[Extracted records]
(* ===== verification/Updates.v ===== *)
(** * Updates: releases and the state shown of them (cmd/client/update.go, version.go)

    Versions are compared number by number; a newer release is downloaded, its checksum
    compared, and its installer launched. The HTTP exchange, the file and the launch are
    arguments. *)

From S2P Require Import Prelude GoStrings WinArgs GoJSON Machine.

(* ------------------------------------------------------------------ *)
(** ** Versions *)

(** [n, _ := strconv.Atoi(s)]: what is no number is 0, what is too large is the nearest
    [int]. *)
Definition atoi_value (s : string) : Z :=
  match Atoi s with
  | Some z => z
  | None =>
    let l := bytes_of s in
    let signed := starts_with [x2b] l || starts_with [x2d] l in
    match digits_value (if signed then drop 1 l else l) with
    | None => 0
    | Some _ => if starts_with [x2d] l then - 2 ^ 63 else 2 ^ 63 - 1
    end
  end.

(** The loop up to the longer of the two: a number that is missing is 0. *)
Fixpoint compare_loop (n : nat) (aa bb : list Z) : Z :=
  match n with
  | O => 0
  | S n =>
    let av := hd 0 aa in let bv := hd 0 bb in
    if decide (av < bv) then -1 else if decide (bv < av) then 1 else compare_loop n (tl aa) (tl bb)
  end.
Definition compare_numbers (aa bb : list Z) : Z := compare_loop (Nat.max (length aa) (length bb)) aa bb.

Section Versions.
  Context `{GU : GoUnicode}.

Definition parse_version (s : string) : list Z :=
  let s := TrimSpace (ToLower s) in
  let s := if HasPrefix s "v" then string_of (drop 1 (bytes_of s)) else s in
  map (fun p => atoi_value (TrimSpace p)) (Split s x2e).

Definition compareVersionStrings (a b : string) : Z := compare_numbers (parse_version a) (parse_version b).

(** The reference: versions as sequences of numbers that end in zeros for ever, the
    first difference decides. *)
Definition number_at (l : list Z) (i : nat) : Z := default 0 (l !! i).
Definition precedes (aa bb : list Z) : Prop := exists i, (forall j, (j < i)%nat -> number_at aa j = number_at bb j) /\ number_at aa i < number_at bb i.
Definition same_numbers (aa bb : list Z) : Prop := forall i, number_at aa i = number_at bb i.

Lemma number_at_head l : hd 0 l = number_at l 0. Proof. by destruct l. Qed.
Lemma number_at_tail l i : number_at (tl l) i = number_at l (S i). Proof. by destruct l. Qed.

- _Required work_
Scan the records above for the string "Lemma", and copy every line where it turns up.

- _Task answer_
Lemma number_at_head l : hd 0 l = number_at l 0. Proof. by destruct l. Qed.
Lemma number_at_tail l i : number_at (tl l) i = number_at l (S i). Proof. by destruct l. Qed.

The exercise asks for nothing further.